- _WORK REQUEST_:
Please repeat the lines below, exactly and only, from the one that holds "the dtypes of" through the one that holds "(** [s[0]] on the default index *)".

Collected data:
=== Section Start ===

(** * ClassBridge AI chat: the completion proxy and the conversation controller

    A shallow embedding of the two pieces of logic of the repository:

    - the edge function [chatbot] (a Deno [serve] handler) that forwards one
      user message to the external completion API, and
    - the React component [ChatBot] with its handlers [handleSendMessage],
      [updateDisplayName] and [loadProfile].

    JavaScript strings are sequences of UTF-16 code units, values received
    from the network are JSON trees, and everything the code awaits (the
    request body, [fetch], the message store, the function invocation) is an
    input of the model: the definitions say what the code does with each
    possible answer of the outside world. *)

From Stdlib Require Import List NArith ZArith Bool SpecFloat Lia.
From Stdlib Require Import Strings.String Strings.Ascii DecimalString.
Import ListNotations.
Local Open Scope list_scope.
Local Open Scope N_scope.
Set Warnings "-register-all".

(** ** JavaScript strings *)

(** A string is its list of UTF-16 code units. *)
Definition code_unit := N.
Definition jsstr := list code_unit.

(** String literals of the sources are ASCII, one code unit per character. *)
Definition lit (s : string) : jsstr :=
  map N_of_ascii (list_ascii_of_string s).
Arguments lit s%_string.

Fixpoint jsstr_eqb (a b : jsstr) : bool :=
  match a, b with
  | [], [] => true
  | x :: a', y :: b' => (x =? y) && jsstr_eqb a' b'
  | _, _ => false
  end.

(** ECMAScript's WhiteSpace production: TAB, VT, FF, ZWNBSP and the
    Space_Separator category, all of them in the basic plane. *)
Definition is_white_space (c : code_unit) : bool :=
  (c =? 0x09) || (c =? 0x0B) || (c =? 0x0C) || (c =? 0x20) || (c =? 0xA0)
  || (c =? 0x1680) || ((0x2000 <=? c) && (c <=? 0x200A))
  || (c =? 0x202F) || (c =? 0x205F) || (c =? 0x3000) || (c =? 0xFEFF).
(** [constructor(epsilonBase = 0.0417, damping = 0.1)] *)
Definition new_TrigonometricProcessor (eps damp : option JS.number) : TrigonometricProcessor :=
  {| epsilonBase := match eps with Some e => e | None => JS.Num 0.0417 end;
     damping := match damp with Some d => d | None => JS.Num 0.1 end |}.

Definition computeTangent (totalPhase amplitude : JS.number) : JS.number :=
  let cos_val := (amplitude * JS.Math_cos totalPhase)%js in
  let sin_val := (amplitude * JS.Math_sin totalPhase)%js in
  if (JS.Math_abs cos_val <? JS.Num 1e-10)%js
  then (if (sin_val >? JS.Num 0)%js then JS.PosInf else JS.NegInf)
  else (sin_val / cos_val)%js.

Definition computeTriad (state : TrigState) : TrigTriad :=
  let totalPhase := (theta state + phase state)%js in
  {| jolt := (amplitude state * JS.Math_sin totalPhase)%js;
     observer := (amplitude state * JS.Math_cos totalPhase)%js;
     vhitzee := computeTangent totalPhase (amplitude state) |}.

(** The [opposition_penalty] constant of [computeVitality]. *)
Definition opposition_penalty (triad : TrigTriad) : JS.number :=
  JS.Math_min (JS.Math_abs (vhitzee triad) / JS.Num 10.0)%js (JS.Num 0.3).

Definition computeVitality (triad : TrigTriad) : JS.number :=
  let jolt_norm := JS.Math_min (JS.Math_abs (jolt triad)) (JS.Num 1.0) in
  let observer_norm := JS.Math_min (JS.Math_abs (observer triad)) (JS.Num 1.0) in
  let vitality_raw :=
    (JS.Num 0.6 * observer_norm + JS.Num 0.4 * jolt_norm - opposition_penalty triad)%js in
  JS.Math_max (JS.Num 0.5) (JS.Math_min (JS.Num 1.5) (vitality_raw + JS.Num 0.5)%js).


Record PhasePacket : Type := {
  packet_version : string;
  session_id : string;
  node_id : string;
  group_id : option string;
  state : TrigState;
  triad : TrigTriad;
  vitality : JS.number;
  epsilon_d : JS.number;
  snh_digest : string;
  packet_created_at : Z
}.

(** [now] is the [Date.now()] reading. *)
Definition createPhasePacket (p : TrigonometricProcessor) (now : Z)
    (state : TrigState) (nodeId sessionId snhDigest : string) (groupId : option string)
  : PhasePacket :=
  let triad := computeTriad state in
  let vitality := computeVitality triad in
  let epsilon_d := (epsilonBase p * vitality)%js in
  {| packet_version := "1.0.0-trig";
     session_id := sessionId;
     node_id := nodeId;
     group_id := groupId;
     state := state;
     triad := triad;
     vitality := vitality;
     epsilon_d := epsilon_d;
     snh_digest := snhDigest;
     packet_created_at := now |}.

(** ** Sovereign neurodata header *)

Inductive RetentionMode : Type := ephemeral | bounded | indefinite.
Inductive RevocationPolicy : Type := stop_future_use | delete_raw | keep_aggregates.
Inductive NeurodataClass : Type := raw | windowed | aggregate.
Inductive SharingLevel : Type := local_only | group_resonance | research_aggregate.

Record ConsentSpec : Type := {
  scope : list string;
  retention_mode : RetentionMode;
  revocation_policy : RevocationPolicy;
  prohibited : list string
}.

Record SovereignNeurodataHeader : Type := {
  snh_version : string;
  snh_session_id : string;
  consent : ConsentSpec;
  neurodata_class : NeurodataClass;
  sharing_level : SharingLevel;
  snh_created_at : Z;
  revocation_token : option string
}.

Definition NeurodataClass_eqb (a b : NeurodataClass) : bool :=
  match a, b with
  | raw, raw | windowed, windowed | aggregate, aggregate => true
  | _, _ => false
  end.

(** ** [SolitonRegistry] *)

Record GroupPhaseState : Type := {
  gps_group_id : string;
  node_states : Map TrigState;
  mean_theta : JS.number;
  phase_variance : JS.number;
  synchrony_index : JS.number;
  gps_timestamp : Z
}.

=== Section End ===
=== Section Start ===

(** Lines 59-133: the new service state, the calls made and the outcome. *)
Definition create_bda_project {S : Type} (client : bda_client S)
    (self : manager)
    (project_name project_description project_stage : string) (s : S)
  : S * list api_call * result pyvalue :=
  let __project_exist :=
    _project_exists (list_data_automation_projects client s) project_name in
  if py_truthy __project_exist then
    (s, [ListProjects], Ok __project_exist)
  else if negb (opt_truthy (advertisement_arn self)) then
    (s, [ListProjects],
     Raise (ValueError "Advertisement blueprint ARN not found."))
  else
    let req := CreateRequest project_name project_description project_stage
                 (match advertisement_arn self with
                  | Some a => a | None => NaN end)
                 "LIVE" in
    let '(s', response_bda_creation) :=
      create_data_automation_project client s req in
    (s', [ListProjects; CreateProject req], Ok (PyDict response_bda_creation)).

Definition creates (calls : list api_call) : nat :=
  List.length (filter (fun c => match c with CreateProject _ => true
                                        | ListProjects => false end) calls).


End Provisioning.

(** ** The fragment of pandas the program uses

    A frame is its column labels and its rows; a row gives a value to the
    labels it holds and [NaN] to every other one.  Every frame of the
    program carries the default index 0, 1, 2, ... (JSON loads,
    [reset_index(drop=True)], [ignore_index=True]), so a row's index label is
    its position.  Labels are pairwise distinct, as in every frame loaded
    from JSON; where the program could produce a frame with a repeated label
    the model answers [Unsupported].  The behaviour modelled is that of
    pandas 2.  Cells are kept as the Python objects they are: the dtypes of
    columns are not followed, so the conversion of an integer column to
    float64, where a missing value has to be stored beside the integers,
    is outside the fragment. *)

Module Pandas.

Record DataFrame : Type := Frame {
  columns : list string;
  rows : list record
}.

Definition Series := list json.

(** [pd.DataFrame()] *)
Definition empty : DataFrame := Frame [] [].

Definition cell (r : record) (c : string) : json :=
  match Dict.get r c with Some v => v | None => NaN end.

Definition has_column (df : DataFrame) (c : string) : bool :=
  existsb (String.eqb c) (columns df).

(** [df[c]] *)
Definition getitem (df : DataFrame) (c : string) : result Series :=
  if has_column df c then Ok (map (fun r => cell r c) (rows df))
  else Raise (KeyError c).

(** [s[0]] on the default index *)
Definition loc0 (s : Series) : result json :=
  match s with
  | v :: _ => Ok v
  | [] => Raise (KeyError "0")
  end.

=== Section End ===
=== Section Start ===

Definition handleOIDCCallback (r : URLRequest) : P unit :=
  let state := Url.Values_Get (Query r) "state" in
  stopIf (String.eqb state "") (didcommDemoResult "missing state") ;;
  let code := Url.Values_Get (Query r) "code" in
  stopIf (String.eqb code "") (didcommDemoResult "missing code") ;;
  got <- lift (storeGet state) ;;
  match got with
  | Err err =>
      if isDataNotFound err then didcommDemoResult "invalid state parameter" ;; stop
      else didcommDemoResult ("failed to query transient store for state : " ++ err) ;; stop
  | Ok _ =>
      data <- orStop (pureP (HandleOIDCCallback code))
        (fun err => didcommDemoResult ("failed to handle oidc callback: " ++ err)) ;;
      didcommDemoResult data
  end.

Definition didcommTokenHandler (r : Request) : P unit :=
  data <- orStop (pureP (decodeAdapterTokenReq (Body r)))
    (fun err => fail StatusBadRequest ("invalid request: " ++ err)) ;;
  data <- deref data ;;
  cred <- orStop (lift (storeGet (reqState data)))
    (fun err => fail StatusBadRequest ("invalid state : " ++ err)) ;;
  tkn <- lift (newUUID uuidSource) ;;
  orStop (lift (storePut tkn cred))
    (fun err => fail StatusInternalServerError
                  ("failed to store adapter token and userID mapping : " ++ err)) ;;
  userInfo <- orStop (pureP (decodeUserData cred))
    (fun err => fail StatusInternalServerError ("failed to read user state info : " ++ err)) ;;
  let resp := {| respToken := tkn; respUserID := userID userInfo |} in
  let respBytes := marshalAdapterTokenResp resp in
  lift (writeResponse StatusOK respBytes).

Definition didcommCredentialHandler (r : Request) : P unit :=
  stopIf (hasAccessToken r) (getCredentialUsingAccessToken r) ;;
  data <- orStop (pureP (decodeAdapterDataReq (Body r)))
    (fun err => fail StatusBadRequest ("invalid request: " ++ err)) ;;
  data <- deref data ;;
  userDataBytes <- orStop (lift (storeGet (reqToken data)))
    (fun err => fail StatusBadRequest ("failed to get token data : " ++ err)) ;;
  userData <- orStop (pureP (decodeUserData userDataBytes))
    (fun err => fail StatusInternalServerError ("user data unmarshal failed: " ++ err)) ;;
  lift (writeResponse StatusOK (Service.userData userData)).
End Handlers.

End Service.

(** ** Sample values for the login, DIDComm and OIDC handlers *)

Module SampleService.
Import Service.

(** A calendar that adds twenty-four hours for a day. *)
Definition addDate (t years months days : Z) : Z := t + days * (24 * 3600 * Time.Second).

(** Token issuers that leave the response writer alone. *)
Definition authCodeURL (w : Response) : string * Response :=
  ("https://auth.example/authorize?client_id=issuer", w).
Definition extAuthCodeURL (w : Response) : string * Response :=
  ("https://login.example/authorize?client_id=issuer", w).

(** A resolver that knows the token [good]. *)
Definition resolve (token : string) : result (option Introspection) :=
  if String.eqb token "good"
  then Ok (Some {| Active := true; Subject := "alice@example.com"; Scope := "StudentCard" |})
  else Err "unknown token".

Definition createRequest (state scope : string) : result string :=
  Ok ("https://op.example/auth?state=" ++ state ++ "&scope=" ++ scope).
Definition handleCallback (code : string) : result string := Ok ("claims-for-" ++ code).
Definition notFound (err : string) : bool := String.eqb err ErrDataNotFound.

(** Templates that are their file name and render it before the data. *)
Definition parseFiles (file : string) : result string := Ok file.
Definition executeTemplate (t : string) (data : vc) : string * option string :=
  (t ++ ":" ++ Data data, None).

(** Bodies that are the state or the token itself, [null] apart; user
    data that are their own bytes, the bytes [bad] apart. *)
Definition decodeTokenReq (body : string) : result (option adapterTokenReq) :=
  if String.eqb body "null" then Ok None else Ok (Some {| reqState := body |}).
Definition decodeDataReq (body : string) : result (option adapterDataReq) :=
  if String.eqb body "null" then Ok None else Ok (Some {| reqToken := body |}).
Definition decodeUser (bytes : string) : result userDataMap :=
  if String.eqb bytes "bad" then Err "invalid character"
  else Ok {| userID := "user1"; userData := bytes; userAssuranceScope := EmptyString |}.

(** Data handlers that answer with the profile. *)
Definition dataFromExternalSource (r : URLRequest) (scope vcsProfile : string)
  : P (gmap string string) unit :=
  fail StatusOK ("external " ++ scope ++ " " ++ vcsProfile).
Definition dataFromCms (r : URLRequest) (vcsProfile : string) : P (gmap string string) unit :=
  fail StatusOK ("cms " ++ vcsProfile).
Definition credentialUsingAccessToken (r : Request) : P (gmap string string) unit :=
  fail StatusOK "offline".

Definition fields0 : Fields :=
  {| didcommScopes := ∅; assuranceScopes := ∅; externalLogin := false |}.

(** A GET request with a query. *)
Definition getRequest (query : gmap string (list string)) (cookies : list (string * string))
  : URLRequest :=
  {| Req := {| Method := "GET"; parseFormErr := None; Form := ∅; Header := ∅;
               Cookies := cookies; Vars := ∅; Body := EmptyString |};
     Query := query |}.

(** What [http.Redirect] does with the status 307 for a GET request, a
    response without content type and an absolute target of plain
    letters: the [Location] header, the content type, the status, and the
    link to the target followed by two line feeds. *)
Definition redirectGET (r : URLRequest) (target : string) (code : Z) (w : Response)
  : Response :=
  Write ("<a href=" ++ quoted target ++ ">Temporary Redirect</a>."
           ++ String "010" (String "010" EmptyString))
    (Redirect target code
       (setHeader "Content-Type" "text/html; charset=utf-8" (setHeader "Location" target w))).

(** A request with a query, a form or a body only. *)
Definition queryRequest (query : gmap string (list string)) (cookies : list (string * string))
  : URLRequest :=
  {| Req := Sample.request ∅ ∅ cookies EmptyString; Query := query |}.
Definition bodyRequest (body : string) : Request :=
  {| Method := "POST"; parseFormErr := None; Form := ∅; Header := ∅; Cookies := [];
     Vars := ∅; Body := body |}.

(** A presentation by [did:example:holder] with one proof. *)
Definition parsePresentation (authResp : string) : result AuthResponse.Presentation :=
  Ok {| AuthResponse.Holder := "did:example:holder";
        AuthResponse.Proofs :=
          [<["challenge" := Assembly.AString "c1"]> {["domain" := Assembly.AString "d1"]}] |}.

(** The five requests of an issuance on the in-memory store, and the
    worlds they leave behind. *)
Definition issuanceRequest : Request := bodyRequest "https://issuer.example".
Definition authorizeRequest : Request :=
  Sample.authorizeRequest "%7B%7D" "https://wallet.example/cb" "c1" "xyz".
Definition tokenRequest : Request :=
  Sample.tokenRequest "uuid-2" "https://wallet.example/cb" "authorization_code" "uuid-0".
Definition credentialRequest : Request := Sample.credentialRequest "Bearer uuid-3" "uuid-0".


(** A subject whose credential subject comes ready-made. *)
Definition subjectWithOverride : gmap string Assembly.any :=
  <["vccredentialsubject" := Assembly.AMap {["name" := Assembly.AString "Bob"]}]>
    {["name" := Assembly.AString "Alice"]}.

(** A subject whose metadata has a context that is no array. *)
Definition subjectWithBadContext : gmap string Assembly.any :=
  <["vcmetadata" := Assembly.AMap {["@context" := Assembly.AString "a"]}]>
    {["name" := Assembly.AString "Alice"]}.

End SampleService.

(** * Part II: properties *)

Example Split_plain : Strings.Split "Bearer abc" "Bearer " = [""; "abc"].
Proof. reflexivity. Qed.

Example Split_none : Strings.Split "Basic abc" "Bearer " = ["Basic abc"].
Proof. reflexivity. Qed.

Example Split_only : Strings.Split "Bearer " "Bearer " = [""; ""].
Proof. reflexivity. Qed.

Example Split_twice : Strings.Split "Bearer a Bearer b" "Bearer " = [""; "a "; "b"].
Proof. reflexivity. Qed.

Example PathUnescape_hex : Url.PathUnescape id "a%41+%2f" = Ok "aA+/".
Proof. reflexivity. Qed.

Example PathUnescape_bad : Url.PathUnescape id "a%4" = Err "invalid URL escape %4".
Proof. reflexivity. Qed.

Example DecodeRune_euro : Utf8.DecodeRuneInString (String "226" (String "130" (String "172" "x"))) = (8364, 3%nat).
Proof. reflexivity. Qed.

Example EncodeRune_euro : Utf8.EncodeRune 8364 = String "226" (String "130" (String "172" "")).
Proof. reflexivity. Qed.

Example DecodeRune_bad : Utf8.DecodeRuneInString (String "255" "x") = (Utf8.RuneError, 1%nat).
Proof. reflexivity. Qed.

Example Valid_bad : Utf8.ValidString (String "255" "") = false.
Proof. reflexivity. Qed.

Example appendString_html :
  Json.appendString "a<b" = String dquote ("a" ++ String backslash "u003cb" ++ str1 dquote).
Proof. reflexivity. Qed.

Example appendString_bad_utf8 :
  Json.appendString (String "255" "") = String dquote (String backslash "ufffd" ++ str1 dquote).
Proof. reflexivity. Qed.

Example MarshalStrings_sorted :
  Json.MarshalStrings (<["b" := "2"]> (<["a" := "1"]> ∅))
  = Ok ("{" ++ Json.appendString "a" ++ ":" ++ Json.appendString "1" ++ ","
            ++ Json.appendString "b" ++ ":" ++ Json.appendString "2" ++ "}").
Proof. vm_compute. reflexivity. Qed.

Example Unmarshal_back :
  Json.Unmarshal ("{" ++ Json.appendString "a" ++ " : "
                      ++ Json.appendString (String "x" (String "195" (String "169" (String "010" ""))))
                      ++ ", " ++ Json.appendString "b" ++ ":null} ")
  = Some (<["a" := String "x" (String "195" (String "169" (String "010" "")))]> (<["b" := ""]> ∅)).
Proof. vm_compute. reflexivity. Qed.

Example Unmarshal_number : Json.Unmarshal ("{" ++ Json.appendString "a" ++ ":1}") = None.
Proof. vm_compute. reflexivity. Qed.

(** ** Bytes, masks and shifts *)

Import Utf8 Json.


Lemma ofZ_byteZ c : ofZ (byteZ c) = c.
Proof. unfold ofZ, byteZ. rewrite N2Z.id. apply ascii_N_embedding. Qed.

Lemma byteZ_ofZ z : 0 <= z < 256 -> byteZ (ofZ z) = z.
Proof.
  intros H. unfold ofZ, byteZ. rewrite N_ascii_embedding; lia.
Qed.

=== Section End ===

- _TASK ANSWER_:
    pandas 2.  Cells are kept as the Python objects they are: the dtypes of
    columns are not followed, so the conversion of an integer column to
    float64, where a missing value has to be stored beside the integers,
    is outside the fragment. *)

Module Pandas.

Record DataFrame : Type := Frame {
  columns : list string;
  rows : list record
}.

Definition Series := list json.

(** [pd.DataFrame()] *)
Definition empty : DataFrame := Frame [] [].

Definition cell (r : record) (c : string) : json :=
  match Dict.get r c with Some v => v | None => NaN end.

Definition has_column (df : DataFrame) (c : string) : bool :=
  existsb (String.eqb c) (columns df).

(** [df[c]] *)
Definition getitem (df : DataFrame) (c : string) : result Series :=
  if has_column df c then Ok (map (fun r => cell r c) (rows df))
  else Raise (KeyError c).

(** [s[0]] on the default index *)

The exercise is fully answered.